## Task brief
Please return the lines of the data below, word for word, from the first line through the line containing "priority ordering of".

Stored data
■ ■ ■
(** * AI Castle: the tick-resolution engine

    A shallow embedding of [GameEngine] (src/engine.ts) and of the types it
    works on (src/types.ts): the action queue with its admission check, the
    priority ordering of the queue, apply-time validation, and the phases of
    one tick (actions, production, construction, upkeep, taxes, clamp).

    Numbers.  The state holds JavaScript numbers that are integers in every
    state the engine builds from integer parameters, so the state fields are
    [Z].  Doubles lose precision above 2^53; the embedding computes with
    exact integers.  The logger, the interval timer of the auto-tick and the
    informational log lines are not modelled; the rejection lines that
    [applyQueuedActions] hands to [logError] are. *)

From Stdlib Require Import ZArith List String Bool Lia.
From Stdlib Require Import Permutation Sorted DecimalString.
Import ListNotations.

Local Open Scope string_scope.
Local Open Scope Z_scope.

(** ** Values an action can carry *)

(** A field of [action.params] as a caller hands it in.  [Int z] is a number
    on which [Number.isInteger] answers true.  [NotInt neg] is anything else
    (a fraction, NaN, an infinity, [undefined] for a field that is absent);
    the only thing the engine observes of such a value before it refuses the
    action is whether [v < 0] holds, which is [neg]. *)
Inductive num : Type :=
| Int (z : Z)
| NotInt (neg : bool).

(** [v < 0] *)
Definition lt0 (v : num) : bool :=
  match v with
  | Int z => z <? 0
  | NotInt neg => neg
  end.

(** [Number.isInteger(v)] *)
Definition isInteger (v : num) : bool :=
  match v with
  | Int _ => true
  | NotInt _ => false
  end.

(** The integer a parameter stands for.  Apply-time code reads parameters
    through this.  A queue filled through [enqueueAction] only holds
    actions whose parameters are [Int] (see [admitted]), so the second
    branch is not the engine's arithmetic: every statement below that
    depends on the value of a parameter is about admitted actions or
    about parameters given as [Int]. *)
Definition valueOf (v : num) : Z :=
  match v with
  | Int z => z
  | NotInt _ => 0
  end.

(** [`${n}`] for an integer [n] (below 10^21 in size, where JavaScript
    still prints every digit). *)
Definition show (n : Z) : string := NilZero.string_of_int (Z.to_int n).

(** ** types.ts *)

Record JobCounts : Type := mkJobs {
  miners : Z;
  farmers : Z;
  lumberjacks : Z;
  builders : Z
}.

(** [UpgradeState]: the three optional fields are [None] when absent.  An
    absent [progress] behaves like NaN under [+= 1] and under [>=]. *)
Record UpgradeState : Type := mkUpgrade {
  active : bool;
  target : option Z;
  progress : option Z;
  woodRequired : option Z
}.

Record GameState : Type := mkState {
  turn : Z;
  gold : Z;
  food : Z;
  wood : Z;
  workers : Z;
  castleLevel : Z;
  jobs : JobCounts;
  upgradeInProgress : UpgradeState
}.

(** The union of the five parameter interfaces: [action.params] is read
    through a cast, so every field may be asked of every action; a field
    the caller did not send is [NotInt false]. *)
Record ActionParams : Type := mkParams {
  p_miners : num;
  p_farmers : num;
  p_lumberjacks : num;
  p_builders : num;
  p_count : num;
  p_amount : num
}.

(** [type] is the string the caller sent: the engine switches on it at run
    time and has a default case. *)
Record Action : Type := mkAction {
  type : string;
  params : ActionParams;
  requestedBy : option string;
  commandId : option string
}.

Record QueuedAction : Type := mkQueued {
  queued_action : Action;
  queuedAtTurn : Z
}.

Record ActionResult : Type := mkResult {
  queued : bool;
  applyAtTurn : option Z;
  result_error : option string
}.

Record AppliedActionLog : Type := mkApplied {
  log_type : string;
  log_params : ActionParams;
  requested_by : option string;
  command_id : option string
}.

Inductive ValidationResult : Type :=
| Valid
| Invalid (error : string).

Definition is_valid (r : ValidationResult) : bool :=
  match r with
  | Valid => true
  | Invalid _ => false
  end.

(** ** The engine object: the state and the queue *)

Record Engine : Type := mkEngine {
  state : GameState;
  actionQueue : list QueuedAction
}.

(** Field updates ([this.state.gold = ...] and the like). *)
Definition set_turn (v : Z) (s : GameState) : GameState :=
  mkState v (gold s) (food s) (wood s) (workers s) (castleLevel s)
          (jobs s) (upgradeInProgress s).
Definition set_gold (v : Z) (s : GameState) : GameState :=
  mkState (turn s) v (food s) (wood s) (workers s) (castleLevel s)
          (jobs s) (upgradeInProgress s).
Definition set_food (v : Z) (s : GameState) : GameState :=
  mkState (turn s) (gold s) v (wood s) (workers s) (castleLevel s)
          (jobs s) (upgradeInProgress s).
Definition set_wood (v : Z) (s : GameState) : GameState :=
  mkState (turn s) (gold s) (food s) v (workers s) (castleLevel s)
          (jobs s) (upgradeInProgress s).
Definition set_workers (v : Z) (s : GameState) : GameState :=
  mkState (turn s) (gold s) (food s) (wood s) v (castleLevel s)
          (jobs s) (upgradeInProgress s).
Definition set_castleLevel (v : Z) (s : GameState) : GameState :=
  mkState (turn s) (gold s) (food s) (wood s) (workers s) v
          (jobs s) (upgradeInProgress s).
Definition set_jobs (v : JobCounts) (s : GameState) : GameState :=
  mkState (turn s) (gold s) (food s) (wood s) (workers s) (castleLevel s)
          v (upgradeInProgress s).
Definition set_upgradeInProgress (v : UpgradeState) (s : GameState)
  : GameState :=
  mkState (turn s) (gold s) (food s) (wood s) (workers s) (castleLevel s)
          (jobs s) v.

(** ** The constructor *)

(** [Partial<GameState>]: every field optional. *)
Record PartialGameState : Type := mkPartial {
  o_turn : option Z;
  o_gold : option Z;
  o_food : option Z;
  o_wood : option Z;
  o_workers : option Z;
  o_castleLevel : option Z;
  o_jobs : option JobCounts;
  o_upgradeInProgress : option UpgradeState
}.

Definition orElse {A : Type} (o : option A) (d : A) : A :=
  match o with
  | Some v => v
  | None => d
  end.

(** The object literal of the constructor, before [...initialState]. *)
Definition defaultState : GameState :=
  mkState 0 25 18 0 5 0 (mkJobs 2 1 1 0) (mkUpgrade false None None None).

(** [{ ...defaults, ...initialState }]: a field of the override wins. *)
Definition spread (d : GameState) (p : PartialGameState) : GameState :=
  mkState (orElse (o_turn p) (turn d)) (orElse (o_gold p) (gold d))
          (orElse (o_food p) (food d)) (orElse (o_wood p) (wood d))
          (orElse (o_workers p) (workers d))
          (orElse (o_castleLevel p) (castleLevel d))
          (orElse (o_jobs p) (jobs d))
          (orElse (o_upgradeInProgress p) (upgradeInProgress d)).

(** [new GameEngine(logger, initialState?)]; the queue starts empty. *)
Definition constructor (initialState : option PartialGameState) : Engine :=
  match initialState with
  | None => mkEngine defaultState []
  | Some p => mkEngine (spread defaultState p) []
  end.

(** ** Admission: [validateActionParams] and [enqueueAction] *)

(** The case a [switch (action.type)] selects. *)
Inductive Kind : Type :=
| KAssignJobs | KHire | KFire | KBuyFood | KStartUpgrade | KOther.

Definition kindOf (t : string) : Kind :=
  if String.eqb t "AssignJobs" then KAssignJobs
  else if String.eqb t "Hire" then KHire
  else if String.eqb t "Fire" then KFire
  else if String.eqb t "BuyFood" then KBuyFood
  else if String.eqb t "StartUpgrade" then KStartUpgrade
  else KOther.
Definition is_Exception (e : exn) : bool :=
  match exn_cls e with BaseExceptionOnly => false | _ => true end.

Inductive outcome (A : Type) :=
| Ret (a : A)
| Raise (e : exn).
Arguments Ret {A} a.
Arguments Raise {A} e.

(** The ways a builtin operation of the interpreter fails in these tools.  All
    of them raise subclasses of [Exception]. *)
Inductive failure :=
| NoAttribute (v : pyval) (name : str)
| MissingKey (k : str)
| NotContainer (v : pyval)
| NotSubscriptable (v : pyval)
| BadFormat (v : pyval).

(** The dictionary every tool returns. *)
Definition tool_result := dict str.

Definition success_result (report : str) : tool_result :=
  [(lit "status", lit "success"); (lit "report", report)].

Definition error_result (error_message : str) : tool_result :=
  [(lit "status", lit "error"); (lit "error_message", error_message)].

(** The shape the tools promise: the status is success and there is a report
    and no error_message, or the status is error and there is an error_message
    and no report. *)
Definition result_invariant (r : tool_result) : Prop :=
  (dict_get (lit "status") r = Some (lit "success") /\
   dict_mem (lit "report") r = true /\ dict_mem (lit "error_message") r = false)
  \/
  (dict_get (lit "status") r = Some (lit "error") /\
   dict_mem (lit "error_message") r = true /\ dict_mem (lit "report") r = false).

(** A geocoded place: [location.latitude], [location.longitude]. *)
Record Location := mkLocation { latitude : spec_float; longitude : spec_float }.

(** ** Number formatting *)

(** The decimal numeral of a natural number. *)
Definition decimal (n : N) : str := lit (NilEmpty.string_of_uint (N.to_uint n)).

(** The integer nearest to [n / d], ties going to the even one. *)
Definition round_half_even (n d : N) : N :=
  let q := (n / d)%N in
  let r := (n mod d)%N in
  match (2 * r ?= d)%N with
  | Lt => q
  | Gt => (q + 1)%N
  | Eq => if N.even q then q else (q + 1)%N
  end.
(** C2 as stated fails: the vault of [world1] is sealed under "hunter2", yet
    [updateVault] with "hunter3" does not fail. It succeeds, and the record
    it leaves opens with "hunter3" and no longer with "hunter2". *)
Lemma updateVault_wrong_password_succeeds :
  (db_vaults world1 !! "uuid-0" ≫= λ ev, unseal ev "hunter2") = Some defaultVaultData ∧
  (db_vaults world1 !! "uuid-0" ≫= λ ev, unseal ev "hunter3") = None ∧
  ¬ (∃ w', updateVault "uuid-0" "hunter3" one_credential None world1 =
             (Throw wrong_password_or_corrupt, w') ∧
           db_vaults w' = db_vaults world1) ∧
  (updateVault "uuid-0" "hunter3" one_credential None world1).1 =
    Ok {| vault_id := "uuid-0"; vault_name := "Personal";
          vault_createdAt := 1700000000000;
          vault_lastAccessed := 1700000000001;
          vault_lastModified := 1700000000001 |} ∧
  (db_vaults world1_overwritten !! "uuid-0" ≫= λ ev, unseal ev "hunter3") =
    Some one_credential ∧
  (db_vaults world1_overwritten !! "uuid-0" ≫= λ ev, unseal ev "hunter2") = None.
Proof.
  split_and!.
  - vm_compute. reflexivity.
  - vm_compute. reflexivity.
  - intros (w' & H & _). apply (f_equal fst) in H. vm_compute in H. discriminate.
  - vm_compute. reflexivity.
  - vm_compute. reflexivity.
  - vm_compute. reflexivity.
Qed.

(** The failures of [updateVault], evaluated: no record under the id; and,
    with the vault of [world1] in a store whose second request fails, the
    write that is not served, which leaves the record as it was. *)
Example updateVault_failures_evaluated :
  (updateVault "uuid-0" "hunter3" one_credential None world0).1 =
    Throw (Err "Vault not found") ∧
  let w := mkWorld (db_vaults world1) ∅ oracle_second_fails 0 0 0 0 in
  (updateVault "uuid-0" "hunter3" one_credential None w).1 =
    Throw (Err "Failed to update vault") ∧
  db_vaults (updateVault "uuid-0" "hunter3" one_credential None w).2 = db_vaults w.
Proof. vm_compute. done. Qed.

End UpdateVaultExamples.

(** ** The cipher round trip *)

(** C5. For every value and password: derive a key (drawing a salt),
    encrypt the value under it (drawing an iv), derive the key again from
    the password and the returned salt, and decrypt with it and the
    returned iv. The run succeeds and gives back the value. *)
Theorem encrypt_decrypt_round_trip `{P : Platform} {L : PlatformLaws P}
    (v : VaultData) (p : string) (w : World) :
  ∃ key salt encryptedData iv w',
    (ks <- generateKeyFromPassword p None ;;
     ei <- encrypt ks.1 v ;;
     ret (ks, ei)) w = (Ok ((key, salt), (encryptedData, iv)), w') ∧
    generateKeyFromPassword p (Some salt) w' = (Ok (key, salt), w') ∧
    decrypt key encryptedData iv w' = (Ok v, w').
Proof.
  eexists _, _, _, _, _. split; [|split].
  - rewrite (bind_ok _ _ _ _ _ (generateKeyFromPassword_fresh _ _)).
    rewrite (bind_ok _ _ _ _ _ (encrypt_run _ _ _)).
    reflexivity.
  - reflexivity.
  - rewrite decrypt_run. unfold seal.
    by rewrite aes_gcm_correct, TextDecoder_decode_encode, JSON_round_trip.
Qed.

(** ** generatePassword *)

Lemma chars_of_append s t : chars_of (s +:+ t) = (chars_of s ++ chars_of t)%list.
Proof. induction s as [|c s IH]; simpl; [done | by rewrite IH]. Qed.

Lemma length_chars_of s : length (chars_of s) = String.length s.
Proof. induction s as [|c s IH]; simpl; [done | by rewrite IH]. Qed.

Lemma get_chars_of s : ∀ i, String.get i s = chars_of s !! i.
Proof. induction s as [|c s IH]; intros [|i]; simpl; auto. Qed.

Lemma pick_in_range chars b :
  String.length chars ≠ 0%nat →
  ∃ c, String.get (Byte.to_nat b `mod` String.length chars) chars = Some c ∧
       pick chars b = String c "".
Proof.
  intros Hne. unfold pick.
  destruct (String.get _ chars) as [c|] eqn:Hget; [eauto|].
  rewrite get_chars_of in Hget. apply lookup_ge_None in Hget.
  rewrite length_chars_of in Hget.
  pose proof (Nat.mod_upper_bound (Byte.to_nat b) (String.length chars) Hne). lia.
Qed.

Lemma foldl_pick chars bytes :
  String.length chars ≠ 0%nat →
  ∀ acc,
    ∃ picked,
      chars_of (foldl (λ password b, password +:+ pick chars b) acc bytes) =
        (chars_of acc ++ picked)%list ∧
      Forall2 (λ b c,
        String.get (Byte.to_nat b `mod` String.length chars) chars = Some c)
        bytes picked.
Proof.
  intros Hne. induction bytes as [|b bytes IH]; intros acc; simpl.
  - exists []. by rewrite app_nil_r.
  - destruct (pick_in_range chars b Hne) as (c & Hget & ->).
    destruct (IH (acc +:+ String c "")) as (picked & Heq & Hall).
    exists (c :: picked). split; [|by constructor].
    rewrite Heq, chars_of_append. simpl. by rewrite <- app_assoc.
Qed.

Lemma charset_empty options :
  String.length (charset options) = 0%nat ↔ any_selected options = false.
Proof. destruct options as [[] [] [] []]; by vm_compute. Qed.

(** C8, amended. With at least one class selected and a length within the
    65536-byte quota of [crypto.getRandomValues], [generatePassword] returns
    a string of exactly [length] characters; its i-th character is the
    character of the concatenated selected classes at index (i-th random
    byte) mod (number of characters), so every character belongs to a
    selected class, and with only uppercase selected lies in A-Z. With no
    class selected it fails with "At least one character type must be
    selected", whatever the length. *)
Theorem generatePassword_within_quota
    (length : nat) (options : PasswordGenerationOptions) (w : World) :
  (any_selected options = true → (N.of_nat length ≤ random_quota)%N →
   ∃ password,
     generatePassword length options w = (Ok password, advance_rng length w) ∧
     String.length password = length ∧
     (∀ i, (i < length)%nat →
        String.get i password =
          String.get
            (Byte.to_nat (random_byte (oracle w) (rng_pos w + i))
               `mod` String.length (charset options))
            (charset options) ∧
        is_Some (String.get i password)) ∧
     Forall (λ c, c ∈ chars_of (charset options)) (chars_of password) ∧
     (options = mkOptions true false false false →
      Forall (λ c, 65 ≤ nat_of_ascii c ≤ 90)%nat (chars_of password))) ∧
  (any_selected options = false →
   generatePassword length options w =
     (Throw (Err "At least one character type must be selected"), w)).
Proof.
  split.
  - intros Hsel Hquota.
    assert (Hne : String.length (charset options) ≠ 0%nat).
    { intros H0. apply charset_empty in H0. congruence. }
    unfold generatePassword. rewrite decide_False by done.
    rewrite (bind_ok _ _ _ _ _ (getRandomValues_ok _ _ Hquota)).
    destruct (foldl_pick (charset options)
                (random_byte (oracle w) <$> seq (rng_pos w) length) Hne "")
      as (picked & Heq & Hall).
    simpl in Heq. eexists. split; [reflexivity|].
    pose proof (Forall2_length _ _ _ Hall) as Hlen.
    rewrite length_fmap, length_seq in Hlen.
    assert (Hin : Forall (λ c, c ∈ chars_of (charset options)) picked).
    { apply Forall_forall. intros c Hc.
      apply list_elem_of_lookup in Hc as [i Hi].
      destruct (Forall2_lookup_r _ _ _ _ _ Hall Hi) as (b & _ & Hget).
      rewrite get_chars_of in Hget. by eapply list_elem_of_lookup_2. }
    split_and!.
    + by rewrite <- length_chars_of, Heq.
    + intros i Hi. rewrite (get_chars_of (foldl _ _ _)), Heq.
      destruct (lookup_lt_is_Some_2 picked i ltac:(lia)) as [c Hc].
      destruct (Forall2_lookup_r _ _ _ _ _ Hall Hc) as (b & Hb & Hget).
      rewrite list_lookup_fmap, lookup_seq_lt in Hb by done.
      simpl in Hb. injection Hb as <-. by rewrite Hc, Hget.
    + by rewrite Heq.
    + intros ->. rewrite Heq. eapply Forall_impl; [exact Hin|].
      assert (Hupper : Forall (λ c, 65 ≤ nat_of_ascii c ≤ 90)%nat
                         (chars_of uppercaseChars))
        by (repeat constructor; simpl; lia).
      intros c Hc. by apply (proj1 (Forall_forall _ _) Hupper).
  - intros Hnone. apply charset_empty in Hnone.
    unfold generatePassword. by rewrite decide_True.
Qed.

Section CipherAndGeneratorExamples.
Import Symbolic SymbolicFacts.
#[local] Existing Instance platform.
#[local] Existing Instance laws.

Lemma encrypt_decrypt_round_trip_witness :
  ∃ key salt encryptedData iv w',
    (ks <- generateKeyFromPassword "hunter2" None ;;
     ei <- encrypt ks.1 one_credential ;;
     ret (ks, ei)) world0 = (Ok ((key, salt), (encryptedData, iv)), w') ∧
    generateKeyFromPassword "hunter2" (Some salt) w' = (Ok (key, salt), w') ∧
    decrypt key encryptedData iv w' = (Ok one_credential, w').
Proof. exact (encrypt_decrypt_round_trip one_credential "hunter2" world0). Defined.

Lemma generatePassword_within_quota_witness :
  (any_selected only_uppercase = true → (N.of_nat 16 ≤ random_quota)%N →
   ∃ password,
     generatePassword 16 only_uppercase world0 = (Ok password, advance_rng 16 world0) ∧
     String.length password = 16%nat ∧
     (∀ i, (i < 16)%nat →
        String.get i password =
          String.get
            (Byte.to_nat (random_byte (oracle world0) (rng_pos world0 + i))
               `mod` String.length (charset only_uppercase))
            (charset only_uppercase) ∧
        is_Some (String.get i password)) ∧
     Forall (λ c, c ∈ chars_of (charset only_uppercase)) (chars_of password) ∧
     (only_uppercase = mkOptions true false false false →
      Forall (λ c, 65 ≤ nat_of_ascii c ≤ 90)%nat (chars_of password))) ∧
  (any_selected only_uppercase = false →
   generatePassword 16 only_uppercase world0 =
     (Throw (Err "At least one character type must be selected"), world0)).
Proof. exact (generatePassword_within_quota 16 only_uppercase world0). Defined.

Example generatePassword_sixteen_uppercase :
  (generatePassword 16 only_uppercase world0).1 = Ok "ABCDEFGHIJKLMNOP".
Proof. vm_compute. reflexivity. Qed.

Example generatePassword_no_class :
  (generatePassword 16 (mkOptions false false false false) world0).1 =
    Throw (Err "At least one character type must be selected").
Proof. vm_compute. reflexivity. Qed.

(** C8 as stated fails beyond the quota of [crypto.getRandomValues]: with
    uppercase selected and length 65537 no password is returned. *)
Lemma generatePassword_beyond_quota :
  any_selected only_uppercase = true ∧
  generatePassword (N.to_nat 65537) only_uppercase world0 =
    (Throw QuotaExceededError, world0) ∧
  ¬ (∃ password w',
       generatePassword (N.to_nat 65537) only_uppercase world0 = (Ok password, w') ∧
       String.length password = N.to_nat 65537).
Proof.
  assert (H : generatePassword (N.to_nat 65537) only_uppercase world0 =
              (Throw QuotaExceededError, world0)).
  { unfold generatePassword. rewrite decide_False by (by vm_compute).
    apply bind_throw, getRandomValues_quota.
    rewrite N2Nat.id. by vm_compute. }
  split; [done|]. split; [exact H|].
  intros (password & w' & Hrun & _). rewrite H in Hrun. discriminate.
Qed.

End CipherAndGeneratorExamples.

(** ** importData *)

Lemma saveVaults_served records : ∀ w,
  healthy w →
  ∃ w', saveVaults records w = (Ok tt, w') ∧
        db_vaults w' = foldl (λ m vault, <[ev_id vault := vault]> m) (db_vaults w) records ∧
        db_settings w' = db_settings w ∧
        oracle w' = oracle w.
Proof.
  induction records as [|vault rest IH]; intros w Hw; simpl.
  - by exists w.
  - rewrite (bind_ok _ _ _ _ _ (saveVault_served vault w (Hw _))).
    destruct (IH (with_vaults (insert (ev_id vault) vault) (advance_io w)))
      as (w' & Hrun & Hv & Hs & Ho); [exact Hw|].
    exists w'. by rewrite Hrun.
Qed.

Lemma saveVaults_throw records : ∀ w e w',
  saveVaults records w = (Throw e, w') →
  e = Err "Failed to open database" ∨ e = Err "Failed to save vault".
Proof.
  induction records as [|vault rest IH]; intros w e w' Hrun; simpl in Hrun.
  - discriminate.
  - apply bind_inv_throw in Hrun as [Hrun|(a & w1 & _ & Hrun)]; [|by eapply IH].
    unfold saveVault, idb_request in Hrun.
    destruct (fault_at _ _) as [[]|]; simplify_eq; auto.
Qed.

Section ImportData.
Context `{P : Platform}.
■ ■ ■
## Problem solution
(** * AI Castle: the tick-resolution engine

    A shallow embedding of [GameEngine] (src/engine.ts) and of the types it
    works on (src/types.ts): the action queue with its admission check, the
    priority ordering of the queue, apply-time validation, and the phases of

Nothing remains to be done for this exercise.